- _What is needed_
From the line containing "(vw_tpm_window window) (vw_tpm_used" down to the final line of the entries below, restate each line word for word and add nothing.

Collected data

• • •

Definition acquire_virtual_key_tpm_capacity (minute_bucket : Z) (row : VirtualKeyRow) (limit required_tokens : Z)
    : result DbError (VirtualKeyRow * VirtualKeyRateLimitAcquire) :=
  let window := vk_window row in
  if negb (virtual_key_usable row) then Ok (row, virtual_key_acquire_result limit None) else
  if negb (0 <? required_tokens) then Ok (row, virtual_key_acquire_result limit None) else
  tpm_window ← bigint_member (-1) (vw_tpm_window window);
  used ← bigint_member 0 (vw_tpm_used window);
  let current := tpm_window =? minute_bucket in
  sum ← if current then bigint (used + required_tokens) else Ok required_tokens;
  if negb ((negb current || (sum <=? limit)) && (current || (required_tokens <=? limit)))
  then Ok (row, virtual_key_acquire_result limit None) else
  Ok (with_vk_window row
        (mkVirtualKeyWindow (vw_concurrency_used window) (vw_rpm_window window) (vw_rpm_used window)
           (Some minute_bucket) (Some sum)),
      virtual_key_acquire_result limit (Some sum)).

Definition release_virtual_key_concurrency_slot (row : VirtualKeyRow) : result DbError VirtualKeyRow :=
  let window := vk_window row in
  if vk_deleted row then Ok row else
  used ← int_member (vw_concurrency_used window);
  difference ← int4 (used - 1);
  Ok (with_vk_window row
        (mkVirtualKeyWindow (Some (Z.max difference 0)) (vw_rpm_window window) (vw_rpm_used window)
           (vw_tpm_window window) (vw_tpm_used window))).

(** ** The log the counters stand for *)

(** What a key has accepted: how many slots are held, the minute of every
    request, the minute and the tokens of every reservation. *)
Record AcceptedLog : Type := mkAcceptedLog {
  al_held : nat;
  al_requests : list Z;
  al_tokens : list (Z * Z);
}.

• • •

- _Solution_
           (vw_tpm_window window) (vw_tpm_used window))).

(** ** The log the counters stand for *)

(** What a key has accepted: how many slots are held, the minute of every
    request, the minute and the tokens of every reservation. *)
Record AcceptedLog : Type := mkAcceptedLog {
  al_held : nat;
  al_requests : list Z;
  al_tokens : list (Z * Z);
}.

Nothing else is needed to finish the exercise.